▶ [Problem to work on]: Please report, as a single number, how many lines in the entries include the string "left".

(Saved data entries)
<<<<

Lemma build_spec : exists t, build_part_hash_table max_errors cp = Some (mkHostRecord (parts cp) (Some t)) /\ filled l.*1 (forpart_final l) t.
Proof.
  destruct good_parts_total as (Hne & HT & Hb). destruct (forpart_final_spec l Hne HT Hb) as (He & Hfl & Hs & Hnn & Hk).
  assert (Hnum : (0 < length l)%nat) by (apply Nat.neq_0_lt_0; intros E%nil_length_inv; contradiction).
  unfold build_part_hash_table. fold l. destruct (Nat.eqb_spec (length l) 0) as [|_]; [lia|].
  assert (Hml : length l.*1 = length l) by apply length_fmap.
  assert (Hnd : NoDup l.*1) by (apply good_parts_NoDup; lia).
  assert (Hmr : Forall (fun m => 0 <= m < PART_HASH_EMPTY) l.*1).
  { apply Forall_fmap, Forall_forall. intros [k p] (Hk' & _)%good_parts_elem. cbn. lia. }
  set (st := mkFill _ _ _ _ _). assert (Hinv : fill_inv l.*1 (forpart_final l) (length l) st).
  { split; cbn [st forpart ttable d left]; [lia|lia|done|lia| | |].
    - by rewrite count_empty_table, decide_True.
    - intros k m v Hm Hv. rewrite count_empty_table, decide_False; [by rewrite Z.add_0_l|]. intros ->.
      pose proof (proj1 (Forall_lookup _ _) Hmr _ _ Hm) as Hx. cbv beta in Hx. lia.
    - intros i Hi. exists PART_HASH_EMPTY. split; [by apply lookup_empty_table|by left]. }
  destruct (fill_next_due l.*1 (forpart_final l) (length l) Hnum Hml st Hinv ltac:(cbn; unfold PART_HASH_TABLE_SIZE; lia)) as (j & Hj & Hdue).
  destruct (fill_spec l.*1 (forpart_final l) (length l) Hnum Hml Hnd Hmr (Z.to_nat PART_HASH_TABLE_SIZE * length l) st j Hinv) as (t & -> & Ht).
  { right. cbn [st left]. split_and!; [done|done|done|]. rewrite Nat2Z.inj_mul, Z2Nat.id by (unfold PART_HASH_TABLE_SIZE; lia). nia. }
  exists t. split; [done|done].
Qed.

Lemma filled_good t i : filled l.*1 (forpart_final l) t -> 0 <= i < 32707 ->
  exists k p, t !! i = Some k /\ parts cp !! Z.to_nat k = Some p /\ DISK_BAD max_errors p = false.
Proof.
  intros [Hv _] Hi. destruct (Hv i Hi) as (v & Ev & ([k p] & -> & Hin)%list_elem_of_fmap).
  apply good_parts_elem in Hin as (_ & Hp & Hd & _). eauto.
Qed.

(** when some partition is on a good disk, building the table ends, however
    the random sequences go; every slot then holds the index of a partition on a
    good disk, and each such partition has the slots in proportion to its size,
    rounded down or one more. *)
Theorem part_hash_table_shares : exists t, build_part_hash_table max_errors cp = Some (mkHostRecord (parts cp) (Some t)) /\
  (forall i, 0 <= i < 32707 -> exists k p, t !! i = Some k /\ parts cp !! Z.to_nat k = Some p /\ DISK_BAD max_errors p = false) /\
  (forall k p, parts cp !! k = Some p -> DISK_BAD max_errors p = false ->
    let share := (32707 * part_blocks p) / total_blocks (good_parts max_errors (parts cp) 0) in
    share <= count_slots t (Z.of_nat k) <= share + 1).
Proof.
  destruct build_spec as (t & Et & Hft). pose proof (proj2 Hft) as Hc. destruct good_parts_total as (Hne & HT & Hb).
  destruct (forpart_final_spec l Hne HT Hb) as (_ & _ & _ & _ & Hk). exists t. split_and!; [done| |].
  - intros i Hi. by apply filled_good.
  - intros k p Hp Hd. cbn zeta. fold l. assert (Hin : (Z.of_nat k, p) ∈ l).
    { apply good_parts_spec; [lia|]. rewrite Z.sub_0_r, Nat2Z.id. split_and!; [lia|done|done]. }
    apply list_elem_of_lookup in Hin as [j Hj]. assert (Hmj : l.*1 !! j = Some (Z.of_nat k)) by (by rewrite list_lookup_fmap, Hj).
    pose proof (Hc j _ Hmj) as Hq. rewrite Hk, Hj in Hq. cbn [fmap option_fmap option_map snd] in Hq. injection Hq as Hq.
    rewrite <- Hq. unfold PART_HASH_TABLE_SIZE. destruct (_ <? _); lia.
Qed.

>>>>
<<<<

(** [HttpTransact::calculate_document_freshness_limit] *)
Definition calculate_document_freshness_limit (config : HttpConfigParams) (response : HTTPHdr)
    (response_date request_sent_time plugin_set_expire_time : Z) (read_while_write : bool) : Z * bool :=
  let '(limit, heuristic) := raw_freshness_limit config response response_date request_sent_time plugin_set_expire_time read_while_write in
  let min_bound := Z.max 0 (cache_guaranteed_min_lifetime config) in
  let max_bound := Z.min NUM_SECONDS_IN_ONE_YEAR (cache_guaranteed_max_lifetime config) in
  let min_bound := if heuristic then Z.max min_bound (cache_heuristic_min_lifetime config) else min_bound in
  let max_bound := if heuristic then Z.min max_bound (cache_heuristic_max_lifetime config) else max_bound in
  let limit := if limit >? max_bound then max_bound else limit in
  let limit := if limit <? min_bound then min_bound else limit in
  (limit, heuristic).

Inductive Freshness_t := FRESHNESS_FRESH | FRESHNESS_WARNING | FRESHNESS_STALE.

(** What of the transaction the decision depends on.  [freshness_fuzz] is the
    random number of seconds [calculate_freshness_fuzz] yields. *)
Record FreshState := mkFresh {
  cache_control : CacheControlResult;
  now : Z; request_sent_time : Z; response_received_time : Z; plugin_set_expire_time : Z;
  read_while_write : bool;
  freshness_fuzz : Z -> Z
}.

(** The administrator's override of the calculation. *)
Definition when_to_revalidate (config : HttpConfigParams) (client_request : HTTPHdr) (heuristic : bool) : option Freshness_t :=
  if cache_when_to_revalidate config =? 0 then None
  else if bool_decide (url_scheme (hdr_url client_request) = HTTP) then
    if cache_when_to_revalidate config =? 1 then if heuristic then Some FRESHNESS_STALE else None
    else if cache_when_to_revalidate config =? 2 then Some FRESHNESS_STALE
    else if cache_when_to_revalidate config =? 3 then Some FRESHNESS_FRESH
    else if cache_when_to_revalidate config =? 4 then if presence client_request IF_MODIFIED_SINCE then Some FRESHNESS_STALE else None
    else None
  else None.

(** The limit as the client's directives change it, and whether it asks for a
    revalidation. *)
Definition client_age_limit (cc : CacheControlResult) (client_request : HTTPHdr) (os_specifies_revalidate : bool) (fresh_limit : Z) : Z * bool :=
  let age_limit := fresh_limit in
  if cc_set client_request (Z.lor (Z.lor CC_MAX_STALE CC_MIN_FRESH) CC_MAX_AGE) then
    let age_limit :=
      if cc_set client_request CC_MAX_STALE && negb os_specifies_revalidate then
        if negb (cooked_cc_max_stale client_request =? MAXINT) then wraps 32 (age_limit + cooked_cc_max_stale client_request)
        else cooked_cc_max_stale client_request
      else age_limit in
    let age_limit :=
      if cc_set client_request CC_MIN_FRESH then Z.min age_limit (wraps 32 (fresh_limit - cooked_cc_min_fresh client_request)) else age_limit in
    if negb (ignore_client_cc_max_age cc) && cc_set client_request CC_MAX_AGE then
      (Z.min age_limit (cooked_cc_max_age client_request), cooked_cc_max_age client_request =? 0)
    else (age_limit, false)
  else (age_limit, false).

>>>>
<<<<

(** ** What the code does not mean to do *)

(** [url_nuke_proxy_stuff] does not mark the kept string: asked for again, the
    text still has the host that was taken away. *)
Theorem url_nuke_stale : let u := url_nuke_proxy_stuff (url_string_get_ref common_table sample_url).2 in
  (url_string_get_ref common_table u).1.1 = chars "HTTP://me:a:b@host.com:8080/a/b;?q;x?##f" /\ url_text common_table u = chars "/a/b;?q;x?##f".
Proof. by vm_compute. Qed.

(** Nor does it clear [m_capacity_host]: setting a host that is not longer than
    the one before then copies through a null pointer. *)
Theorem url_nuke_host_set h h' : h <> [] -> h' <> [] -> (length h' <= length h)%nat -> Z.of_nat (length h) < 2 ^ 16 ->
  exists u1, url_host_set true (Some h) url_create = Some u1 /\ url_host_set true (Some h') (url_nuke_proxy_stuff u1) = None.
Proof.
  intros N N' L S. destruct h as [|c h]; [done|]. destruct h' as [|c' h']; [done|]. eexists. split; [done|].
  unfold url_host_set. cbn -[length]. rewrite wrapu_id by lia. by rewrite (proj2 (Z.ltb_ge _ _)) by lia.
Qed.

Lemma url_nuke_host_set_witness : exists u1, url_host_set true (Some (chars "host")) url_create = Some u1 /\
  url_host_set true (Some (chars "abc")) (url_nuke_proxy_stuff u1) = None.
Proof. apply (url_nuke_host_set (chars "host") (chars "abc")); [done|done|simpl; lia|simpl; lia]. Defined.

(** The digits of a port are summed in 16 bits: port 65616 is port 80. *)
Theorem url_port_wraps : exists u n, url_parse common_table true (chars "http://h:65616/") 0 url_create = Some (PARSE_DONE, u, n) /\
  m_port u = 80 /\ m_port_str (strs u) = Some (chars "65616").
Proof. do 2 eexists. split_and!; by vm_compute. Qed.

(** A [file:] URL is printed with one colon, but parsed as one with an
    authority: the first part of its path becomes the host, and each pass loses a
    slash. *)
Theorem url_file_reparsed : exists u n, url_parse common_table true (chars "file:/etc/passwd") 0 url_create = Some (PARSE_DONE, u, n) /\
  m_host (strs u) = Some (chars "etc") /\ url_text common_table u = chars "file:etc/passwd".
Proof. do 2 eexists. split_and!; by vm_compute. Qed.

>>>>

▶ [Answer below]: 3